(EXERCISE PROMPT) Every line in the data below from the one containing "Definition process_rtt (seg" down to the one containing "(** Removes acknowledged", both included, must be retyped exactly; no other line is to appear.

Collected data:
============
(** ** Receiving a segment *)

(** The steps of [process], in order.  [Some b] in the result when the function
    returns [b]. *)

(** Control data; the second component is bConnect. *)
Definition process_control (seg : Segment) (t : PseudoTcp) : option (option bool * (bool * PseudoTcp)) :=
  if negb (Z.land (seg_flags seg) FLAG_CTL =? 0) then
    if seg_len seg =? 0 then Some (Some false, (false, t))
    else if zget 0 (seg_data seg) =? CTL_CONNECT then
      let* t := parseOptions (zdrop 1 (seg_data seg)) t in
      match m_state t with
      | TCP_LISTEN => Some (None, (true, queueConnectMessage (set_m_state TCP_SYN_RECEIVED t)))
      | TCP_SYN_SENT =>
          let* t := adjustMTU (set_m_state TCP_ESTABLISHED t) in
          Some (None, (true, notify OnTcpOpen t))
      | _ => Some (None, (true, t))
      end
    else Some (Some false, (false, t))
  else Some (None, (false, t)).

(** The round-trip time of an acknowledgement. *)
Definition process_rtt (seg : Segment) (now : Z) (t : PseudoTcp) : PseudoTcp :=
  if negb (seg_tsecr seg =? 0) then
    let rtt := TimeDiff now (seg_tsecr seg) in
    if 0 <=? rtt then
      let t :=
        if m_rx_srtt t =? 0 then set_m_rx_rttvar (rtt / 2) (set_m_rx_srtt rtt t)
        else
          let unsigned_rtt := u32 rtt in
          let abs_err := if m_rx_srtt t <? unsigned_rtt then unsigned_rtt - m_rx_srtt t
                         else m_rx_srtt t - unsigned_rtt in
          let t := set_m_rx_rttvar (u32 (u32 (3 * m_rx_rttvar t) + abs_err) / 4) t in
          set_m_rx_srtt (u32 (u32 (7 * m_rx_srtt t) + rtt) / 8) t in
      set_m_rx_rto (bound MIN_RTO (u32 (m_rx_srtt t + Z.max 1 (u32 (4 * m_rx_rttvar t)))) MAX_RTO) t
    else t
  else t.

(** Removes acknowledged bytes from the segments; the second result is m_largest. *)
Fixpoint free_segments (slist : list SSegment) (nFree largest : Z) : option (list SSegment * Z) :=
  if negb (0 <? nFree) then Some (slist, largest)
  else
    match slist with
    | [] => None
    | s :: l =>
        if nFree <? ss_len s
        then Some (mkSSegment (ss_seq s) (ss_len s - nFree) (ss_xmit s) (ss_bCtrl s) :: l, largest)
        else free_segments l (nFree - ss_len s) (if largest <? ss_len s then ss_len s else largest)
    end.

(** After an acknowledgement of new data. *)
Definition process_window (now nAcked : Z) (t : PseudoTcp) : option (option bool * PseudoTcp) :=
  if 3 <=? m_dup_acks t then
    if m_recover t <=? m_snd_una t then
      let nInFlight := u32 (m_snd_nxt t - m_snd_una t) in
      let t := set_m_cwnd (Z.min (m_ssthresh t) (u32 (nInFlight + m_mss t))) t in
      Some (None, set_m_dup_acks 0 t)
    else
      let* (ok, t) := transmit 0 now t in
      if negb ok then Some (Some false, closedown ECONNABORTED t)
      else Some (None, set_m_cwnd (u32 (m_cwnd t + (m_mss t - Z.min nAcked (m_cwnd t)))) t)
  else
    let t := set_m_dup_acks 0 t in
    if m_cwnd t <? m_ssthresh t then Some (None, set_m_cwnd (u32 (m_cwnd t + m_mss t)) t)
    else
      let* q := div32 (u32 (m_mss t * m_mss t)) (m_cwnd t) in
      Some (None, set_m_cwnd (u32 (m_cwnd t + Z.max 1 q)) t).

Definition process_new_ack (seg : Segment) (now : Z) (t : PseudoTcp) : option (option bool * PseudoTcp) :=
  let t := process_rtt seg now t in
  let* wnd := shl32 (seg_wnd seg) (m_swnd_scale t) in
  let t := set_m_snd_wnd wnd t in
  let nAcked := u32 (seg_ack seg - m_snd_una t) in
  let t := set_m_snd_una (seg_ack seg) t in
  let t := set_m_rto_base (if m_snd_una t =? m_snd_nxt t then 0 else now) t in
  let t := set_m_sbuf (ConsumeReadData (m_sbuf t) nAcked) t in
  let* (slist, largest) := free_segments (m_slist t) nAcked (m_largest t) in
  process_window now nAcked (set_m_largest largest (set_m_slist slist t)).

Definition process_dup_ack (seg : Segment) (now : Z) (t : PseudoTcp) : option (option bool * PseudoTcp) :=
  let* wnd := shl32 (seg_wnd seg) (m_swnd_scale t) in
  let t := set_m_snd_wnd wnd t in
  if 0 <? seg_len seg then Some (None, t)
  else if negb (m_snd_una t =? m_snd_nxt t) then
    let t := set_m_dup_acks (u8 (m_dup_acks t + 1)) t in
    if m_dup_acks t =? 3 then
      let* (ok, t) := transmit 0 now t in
      if negb ok then Some (Some false, closedown ECONNABORTED t)
      else
        let t := set_m_recover (m_snd_nxt t) t in
        let nInFlight := u32 (m_snd_nxt t - m_snd_una t) in
        let t := set_m_ssthresh (Z.max (nInFlight / 2) (u32 (2 * m_mss t))) t in
        Some (None, set_m_cwnd (u32 (m_ssthresh t + 3 * m_mss t)) t)
    else if 3 <? m_dup_acks t then Some (None, set_m_cwnd (u32 (m_cwnd t + m_mss t)) t)
    else Some (None, t)
  else Some (None, set_m_dup_acks 0 t).

Definition process_ack (seg : Segment) (now : Z) (t : PseudoTcp) : option (option bool * PseudoTcp) :=
  if (m_snd_una t <? seg_ack seg) && (seg_ack seg <=? m_snd_nxt t) then process_new_ack seg now t
  else if seg_ack seg =? m_snd_una t then process_dup_ack seg now t
  else Some (None, t).

Definition process_established (bConnect : bool) (t : PseudoTcp) : option PseudoTcp :=
  if bool_decide (m_state t = TCP_SYN_RECEIVED) && negb bConnect then
    let* t := adjustMTU (set_m_state TCP_ESTABLISHED t) in
    Some (notify OnTcpOpen t)
  else Some t.

Definition process_writeable (t : PseudoTcp) : PseudoTcp :=
  let kIdealRefillSize := u32 (m_sbuf_len t + m_rbuf_len t) / 2 in
  if m_bWriteEnable t && (u32 (GetBuffered (m_sbuf t)) <? kIdealRefillSize)
  then notify OnTcpWriteable (set_m_bWriteEnable false t) else t.

Definition ack_flags (seg : Segment) (t : PseudoTcp) : SendFlags :=
  if negb (seg_seq seg =? m_rcv_nxt t) then sfImmediateAck
  else if negb (seg_len seg =? 0) then (if m_ack_delay t =? 0 then sfImmediateAck else sfDelayedAck)
  else sfNone.

(** The part of the segment that fits the receive buffer. *)
Definition set_seg (seq len : Z) (data : list Z) (seg : Segment) : Segment :=
  mkSegment (seg_conv seg) seq (seg_ack seg) (seg_flags seg) (seg_wnd seg) data len (seg_tsval seg) (seg_tsecr seg).
Definition trim_front (seg : Segment) (t : PseudoTcp) : Segment :=
  if seg_seq seg <? m_rcv_nxt t then
    let nAdjust := m_rcv_nxt t - seg_seq seg in
    if nAdjust <? seg_len seg
    then set_seg (u32 (seg_seq seg + nAdjust)) (seg_len seg - nAdjust) (zdrop nAdjust (seg_data seg)) seg
    else set_seg (seg_seq seg) 0 (seg_data seg) seg
  else seg.
Definition trim_back (seg : Segment) (t : PseudoTcp) : Segment :=
  let available_space := u32 (GetWriteRemaining (m_rbuf t)) in
  let extent := u32 (seg_seq seg + seg_len seg - m_rcv_nxt t) in
  if available_space <? extent then
    let nAdjust := u32 (extent - available_space) in
    if nAdjust <? seg_len seg
    then set_seg (seg_seq seg) (seg_len seg - nAdjust) (seg_data seg) seg
    else set_seg (seg_seq seg) 0 (seg_data seg) seg
  else seg.

(** The segments that were saved and are now in order. *)
Fixpoint recover_segments (rlist : list RSegment) (sflags : SendFlags) (c : Incoming) : SendFlags * Incoming :=
  match rlist with
  | [] => (sflags, mkIncoming [] (m_rbuf_len c) (m_rcv_nxt c) (m_rcv_wnd c) (m_rwnd_scale c) (m_rbuf c))
  | it :: rest =>
      if rs_seq it <=? m_rcv_nxt c then
        let upto := u32 (rs_seq it + rs_len it) in
        if m_rcv_nxt c <? upto then
          let nAdjust := upto - m_rcv_nxt c in
          recover_segments rest sfImmediateAck
            (mkIncoming rest (m_rbuf_len c) (u32 (m_rcv_nxt c + nAdjust)) (u32 (m_rcv_wnd c - nAdjust))
               (m_rwnd_scale c) (ConsumeWriteBuffer (m_rbuf c) nAdjust))
        else recover_segments rest sflags c
      else (sflags, mkIncoming rlist (m_rbuf_len c) (m_rcv_nxt c) (m_rcv_wnd c) (m_rwnd_scale c) (m_rbuf c))
  end.

Fixpoint insert_rsegment (rseg : RSegment) (rlist : list RSegment) : list RSegment :=
  match rlist with
  | [] => [rseg]
  | it :: rest => if rs_seq it <? rs_seq rseg then it :: insert_rsegment rseg rest else rseg :: rlist
  end.

(** Stores the data; the results are sflags and bNewData. *)
Definition process_data (seg : Segment) (sflags : SendFlags) (t : PseudoTcp) : SendFlags * bool * PseudoTcp :=
  let bIgnoreData := negb (Z.land (seg_flags seg) FLAG_CTL =? 0) || negb (bool_decide (m_shutdown t = SD_NONE)) in
  if 0 <? seg_len seg then
    if bIgnoreData then
      (sflags, false, if seg_seq seg =? m_rcv_nxt t then set_m_rcv_nxt (u32 (m_rcv_nxt t + seg_len seg)) t else t)
    else
      let nOffset := u32 (seg_seq seg - m_rcv_nxt t) in
      let '(_, _, rbuf) := WriteOffset (m_rbuf t) (ztake (seg_len seg) (seg_data seg)) nOffset in
      let t := set_m_rbuf rbuf t in
      if seg_seq seg =? m_rcv_nxt t then
        let t := set_m_rbuf (ConsumeWriteBuffer (m_rbuf t) (seg_len seg)) t in
        let t := set_m_rcv_nxt (u32 (m_rcv_nxt t + seg_len seg)) t in
        let t := set_m_rcv_wnd (u32 (m_rcv_wnd t - seg_len seg)) t in
        let '(sflags, c) := recover_segments (m_rlist t) sflags (incoming t) in
        (sflags, true, on_incoming (λ _, c) t)
      else
        (sflags, false, set_m_rlist (insert_rsegment (mkRSegment (seg_seq seg) (seg_len seg)) (m_rlist t)) t)
  else (sflags, false, t).

(** What [process] does after the checks and the acknowledgement. *)
Definition process_receive (seg : Segment) (t : PseudoTcp) : option (bool * PseudoTcp) :=
  let t := process_writeable t in
  let sflags := ack_flags seg t in
  let seg := trim_front seg t in
  let seg := trim_back seg t in
  let '(sflags, bNewData, t) := process_data seg sflags t in
  let* t := attemptSend sflags t in
  Some (true, if bNewData && m_bReadEnable t then notify OnTcpReadable (set_m_bReadEnable false t) else t).

Definition process (seg : Segment) (t : PseudoTcp) : option (bool * PseudoTcp) :=
  if negb (seg_conv seg =? m_conv t) then Some (false, t)
  else
    let '(now, t) := Now t in
    let t := set_m_lasttraffic now (set_m_lastrecv now t) in
    let t := set_m_bOutgoing false t in
    if bool_decide (m_state t = TCP_CLOSED) then Some (false, t)
    else if negb (Z.land (seg_flags seg) FLAG_RST =? 0) then Some (false, closedown ECONNRESET t)
    else
      let* (r, p) := process_control seg t in
      let '(bConnect, t) := p in
      match r with
      | Some b => Some (b, t)
      | None =>
          let t := if (seg_seq seg <=? m_ts_lastack t) && (m_ts_lastack t <? u32 (seg_seq seg + seg_len seg))
                   then set_m_ts_recent (seg_tsval seg) t else t in
          let* (r, t) := process_ack seg now t in
          match r with
          | Some b => Some (b, t)
          | None =>
              let* t := process_established bConnect t in
              process_receive seg t
          end
      end.

Definition parse (buffer : list Z) (t : PseudoTcp) : option (bool * PseudoTcp) :=
  let size := u32 (zlen buffer) in
  if size <? 12 then Some (false, t)
  else
    let* conv := bytes_to_long buffer 0 in
    let* seq := bytes_to_long buffer 4 in
    let* ack := bytes_to_long buffer 8 in
    let* flags := zat 13 buffer in
    let* wnd := bytes_to_short buffer 14 in
    let* tsval := bytes_to_long buffer 16 in
    let* tsecr := bytes_to_long buffer 20 in
    process (mkSegment conv seq ack flags wnd (zdrop HEADER_SIZE buffer) (u32 (size - HEADER_SIZE)) tsval tsecr) t.
Lemma transmit_front_ok now t : tcp_ok t → m_snd_una t ≠ m_snd_nxt t →
  ∃ ok t', transmit 0 now t = Some (ok, t') ∧ tcp_ok t' ∧ frame t t' ∧ m_snd_nxt t' = m_snd_nxt t ∧ m_snd_una t' = m_snd_una t.
Proof.
  intros Hok Hne. destruct (transmit_front now t (ok_out _ Hok) (ok_mss _ Hok) Hne) as (ok & t' & E & Hf & Ho & Hn & Hu).
  exists ok, t'. split_and!; try done. apply (frame_ok t); try done; [lia|].
  intros Hst. destruct (ok_listen _ Hok Hst) as (_ & ? & ?). congruence.
Qed.

(** The invariant of a state that differs in the connection and the outside. *)
Lemma tcp_ok_conn t t' : tcp_ok t → incoming t' = incoming t → outgoing t' = outgoing t → mss t' = mss t →
  rtt t' = rtt t → congestion t' = congestion t → (m_state t' = TCP_LISTEN → m_state t = TCP_LISTEN) →
  (m_state t' ≠ TCP_CLOSED → m_state t ≠ TCP_CLOSED) → tcp_ok t'.
Proof.
  intros [Ho Hi Hm Hr Hc Hrec Hl] Ei Eo Em Er Ec Es Es'. split; rewrite ?Ei, ?Eo, ?Em, ?Er, ?Ec; auto.
Qed.

Lemma closedown_ok err t : out_ok t → in_ok t → mss_ok t → rtt_ok t → cong_ok t → tcp_ok (closedown err t).
Proof. intros. by split. Qed.
End Safe.
(** A segment of the list lies in the send buffer. *)
Lemma segment_in S t i seg : out_ok t → sender S t → m_slist t !! i = Some seg → 0 ≤ ss_len seg →
  0 ≤ ss_seq seg - m_snd_una t ∧ ss_seq seg - m_snd_una t + ss_len seg ≤ data_length_ (m_sbuf t).
Proof.
  intros Ho [Hc _ _] Hi Hl. pose proof (list_elem_of_split_length _ _ _ Hi) as (l1 & l2 & Esl & _).
  pose proof Ho as [_ _ _ _ _ (sent & unsent & Hsl & Hsent & Hun & Hlens & _ & Hdl) _].
  assert (Hsum : data_length_ (m_sbuf t) = sum_len (m_slist t)) by (by rewrite Hsl, sum_len_app).
  pose proof (out_lens _ Ho) as Hp.
  assert (Hnn : ∀ l, Forall (λ s, 0 ≤ ss_len s) l → 0 ≤ sum_len l).
  { induction 1 as [|s l ? ? IH]; [done|]. rewrite sum_len_cons. lia. }
  rewrite Esl in Hc, Hsum, Hp. apply chain_app in Hc as [_ [Hq _]]. apply Forall_app in Hp as [Hp1 Hp2].
  apply Forall_cons in Hp2 as [_ Hp2]. rewrite sum_len_app, sum_len_cons in Hsum.
  pose proof (Hnn _ Hp1). pose proof (Hnn _ Hp2). lia.
Qed.

Lemma chain_split q i l seg n xmit xmit' : chain q l → l !! i = Some seg → 0 ≤ n ≤ ss_len seg → is_u32 (ss_seq seg + n) →
  let sub := if n <? ss_len seg then [mkSSegment (u32 (ss_seq seg + n)) (ss_len seg - n) xmit' (ss_bCtrl seg)] else [] in
  chain q (take i l ++ (mkSSegment (ss_seq seg) n xmit (ss_bCtrl seg) :: sub) ++ drop (S i) l).
Proof.
  intros Hc Hi Hn Hu sub. rewrite <- (take_drop_middle l i seg Hi) in Hc.
  apply chain_app in Hc as [Hc1 [Hq Hc2]]. apply chain_app. split; [done|]. cbn [app chain ss_seq ss_len]. split; [done|].
  unfold sub. destruct (Z.ltb_spec n (ss_len seg)); cbn [app chain ss_seq ss_len].
  - rewrite u32_id by done. split; [lia|]. replace (_ + n + _) with (q + sum_len (take i l) + ss_len seg) by lia. done.
  - replace n with (ss_len seg) by lia. done.
Qed.

Lemma transmit_sender S i now t seg ok t' : out_ok t → mss_ok t → sender S t → m_slist t !! i = Some seg →
  0 < ss_len seg → 0 ≤ ss_xmit seg → transmit i now t = Some (ok, t') → sender S t'.
Proof.
  intros Ho Hm Hsn Hi Hl Hx E. destruct (segment_in S t i seg Ho Hsn Hi ltac:(lia)) as [Hin1 Hin2].
  pose proof (out_una _ Ho). pose proof (out_space _ Ho). pose proof (out_fifo _ Ho) as Hf. pose proof Hm as (Hm1 & Hm2 & _).
  destruct (transmit_spec i now t seg Hi Hl Hx Hm Hf) as (ok2 & t2 & E2 & _ & Ho2). rewrite E in E2. injection E2 as <- <-.
  assert (Hw : Forall (sound_packet S) (w_sent t')).
  { revert E. unfold transmit. rewrite Hi. destruct (_ <=? _); [intros [= <- <-]; apply Hsn|].
    destruct (transmit_packet _ _ _ _) as [[r t1]|] eqn:E1; [|done].
    apply (transmit_packet_sender S) in E1; try done; try lia; [|ulia].
    destruct r; [|intros [= <- <-]; apply E1]. intros [= <- <-].
    destruct (m_rto_base _ =? 0), (ss_xmit seg =? 0); apply E1. }
  destruct ok; [|destruct Hsn as [Hc Hs _]; split; [by rewrite Ho2..|done]].
  destruct Ho2 as (n & Hn & _ & Eo). destruct Hsn as [Hc Hs _]. split; rewrite ?Eo; try done.
  cbn [m_snd_una m_slist]. unfold sent_part. apply chain_split; try done; [lia|ulia].
Qed.

Lemma ack_packet_sender S seq flags t r t' : fifo_ok (m_sbuf t) → is_u32 seq → sender S t →
  packet seq flags 0 0 t = Some (r, t') → sender S t'.
Proof. intros Hf Hs Hsn E. apply (packet_sender S) in E as [? _]; (done || lia). Qed.

Lemma split_next_sender S i seg n t : out_ok t → sender S t → m_slist t !! i = Some seg → 0 ≤ n → 0 ≤ ss_len seg →
  sender S (split_next i seg n t).
Proof.
  intros Ho Hsn Hi Hn Hl. destruct (segment_in S t i seg Ho Hsn Hi Hl). pose proof (out_una _ Ho). pose proof (out_space _ Ho).
  unfold split_next. destruct (Z.ltb_spec n (ss_len seg)) as [Hlt|]; [|done]. destruct Hsn as [Hc Hs Hw]. split; try done.
  pose proof (chain_split (m_snd_una t) i (m_slist t) seg n (ss_xmit seg) 0 Hc Hi ltac:(lia) ltac:(ulia)) as Hcs.
  cbn zeta in Hcs. destruct (Z.ltb_spec n (ss_len seg)); [exact Hcs|lia].
Qed.

Lemma attemptSend_loop_sender S fuel : ∀ now sflags t t', out_ok t → mss_ok t → cong_ok t → sender S t →
  attemptSend_loop fuel now sflags t = Some t' → sender S t'.
Proof.
  induction fuel as [|fuel IH]; intros now sflags t t' Ho Hm Hc Hsn; cbn [attemptSend_loop]; [done|].
  pose proof (send_amount_bound t Ho Hm Hc) as Ha. destruct (out_ok_bounds t Ho) as (_ & Hnx & _).
  set (n := send_amount t) in *. destruct (Z.eqb_spec n 0).
  { destruct (bool_decide _); [by intros [= <-]|]. destruct (_ || _).
    - destruct (packet _ _ _ _ t) as [[r t1]|] eqn:E; [|done]. intros [= <-].
      by apply (ack_packet_sender S) in E; [|apply Ho|..].
    - intros [= <-]. by apply (sender_same S t). }
  destruct (_ && _ && _); [by intros [= <-]|].
  destruct (next_segment t n Ho Hm ltac:(lia)) as (i & seg & seg1 & -> & Hi & Hl & [Hx _] & Ho1 & Hf1 & Hm1 & Hi1 & Hl1 & [Hx1 _] & Ht).
  rewrite Hi. change (if n <? ss_len seg then _ else t) with (split_next i seg n t).
  assert (Hsn1 : sender S (split_next i seg n t)) by (apply split_next_sender; (done || lia)).
  destruct (Ht now) as (ok & t2 & E & Hf2 & Ho2 & _). rewrite E.
  apply (transmit_sender S i now _ seg1) in E; try done; [|by rewrite Hm1|lia].
  destruct ok; cbn [negb]; [|by intros [= <-]]. apply IH; try done; [by apply Hf2|by eapply frame_cong].
Qed.

Lemma attemptSend_sender S sflags t t' : tcp_ok t → sender S t → attemptSend sflags t = Some t' → sender S t'.
Proof.
  intros Hok Hsn. unfold attemptSend, Now. pose proof (ok_mss _ Hok) as (Hms & _).
  apply attemptSend_loop_sender; destruct (_ <? _); try apply Hok; try by apply (sender_same S t).
  destruct (ok_cong _ Hok) as (? & ? & ? & ? & ?). split_and!; try done; cbn; ulia.
Qed.

(** ** Queueing and acknowledgements *)

Lemma queue_chain o len bCtrl : out_ok o → chain (m_snd_una o) (m_slist o) →
  m_snd_una o + data_length_ (m_sbuf o) + len < 4294967296 → 0 ≤ len → chain (m_snd_una o) (queued o len bCtrl).
Proof.
  intros Ho Hc Hsp Hlen. pose proof Ho as [(_ & _ & _ & ?) _ _ ? _ (sent & unsent & Hsl & _ & _ & _ & _ & Hdl) _].
  assert (Hsum : data_length_ (m_sbuf o) = sum_len (m_slist o)) by (by rewrite Hsl, sum_len_app).
  unfold queued. rewrite u32_id by ulia.
  destruct (rev (m_slist o)) as [|s l] eqn:Erev; apply (f_equal (@rev _)) in Erev; rewrite rev_involutive in Erev; cbn [rev] in Erev.
  - rewrite Erev in Hsum. cbn in Hsum. split; [cbn; lia|done].
  - destruct (_ && _).
    + rewrite Erev in Hc. apply chain_app in Hc as [Hc1 [Hq _]]. apply chain_app. split; [done|]. by split.
    + apply chain_app. split; [done|]. split; [cbn; lia|done].
Qed.

(** The bytes that [Send] takes are the next of the stream. *)
Definition writes (S : Z → Z) (buffer : list Z) t : Prop :=
  ∀ i, 0 ≤ i < Z.min (zlen buffer) (buffer_length_ (m_sbuf t) - data_length_ (m_sbuf t)) →
    zget i buffer = S (m_snd_una t + data_length_ (m_sbuf t) + i).

Lemma queue_sender S buffer t : out_ok t → m_snd_una t + data_length_ (m_sbuf t) + zlen buffer < 4294967296 →
  sender S t → writes S buffer t → sender S (queue buffer false t).2.
Proof.
  intros Ho Hsp [Hc Hs Hw] Hwr. pose proof (queue_safe buffer false t Ho Hsp ltac:(done)) as Hq.
  destruct (queue buffer false t) as [w t']. cbn [snd]. destruct Hq as ((o & ->) & _ & _ & Hu & _ & Hdl & Hfd & Hsl).
  set (n := Z.min _ _) in *. pose proof (out_fifo _ Ho) as Hf. pose proof Hf as (_ & _ & _ & ?). pose proof (zlen_nonneg buffer).
  split; [|intros i Hi|done].
  - rewrite Hu, Hsl. apply queue_chain; try done; lia.
  - rewrite Hu, Hfd, zget_app, zlen_fifo_data by (done || lia). rewrite Hdl in Hi.
    destruct (Z.ltb_spec i (data_length_ (m_sbuf t))); [apply Hs; lia|].
    rewrite zget_ztake, Hwr by lia. f_equal. lia.
Qed.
============
(WRITTEN ANSWER)
Definition process_rtt (seg : Segment) (now : Z) (t : PseudoTcp) : PseudoTcp :=
  if negb (seg_tsecr seg =? 0) then
    let rtt := TimeDiff now (seg_tsecr seg) in
    if 0 <=? rtt then
      let t :=
        if m_rx_srtt t =? 0 then set_m_rx_rttvar (rtt / 2) (set_m_rx_srtt rtt t)
        else
          let unsigned_rtt := u32 rtt in
          let abs_err := if m_rx_srtt t <? unsigned_rtt then unsigned_rtt - m_rx_srtt t
                         else m_rx_srtt t - unsigned_rtt in
          let t := set_m_rx_rttvar (u32 (u32 (3 * m_rx_rttvar t) + abs_err) / 4) t in
          set_m_rx_srtt (u32 (u32 (7 * m_rx_srtt t) + rtt) / 8) t in
      set_m_rx_rto (bound MIN_RTO (u32 (m_rx_srtt t + Z.max 1 (u32 (4 * m_rx_rttvar t)))) MAX_RTO) t
    else t
  else t.

(** Removes acknowledged bytes from the segments; the second result is m_largest. *)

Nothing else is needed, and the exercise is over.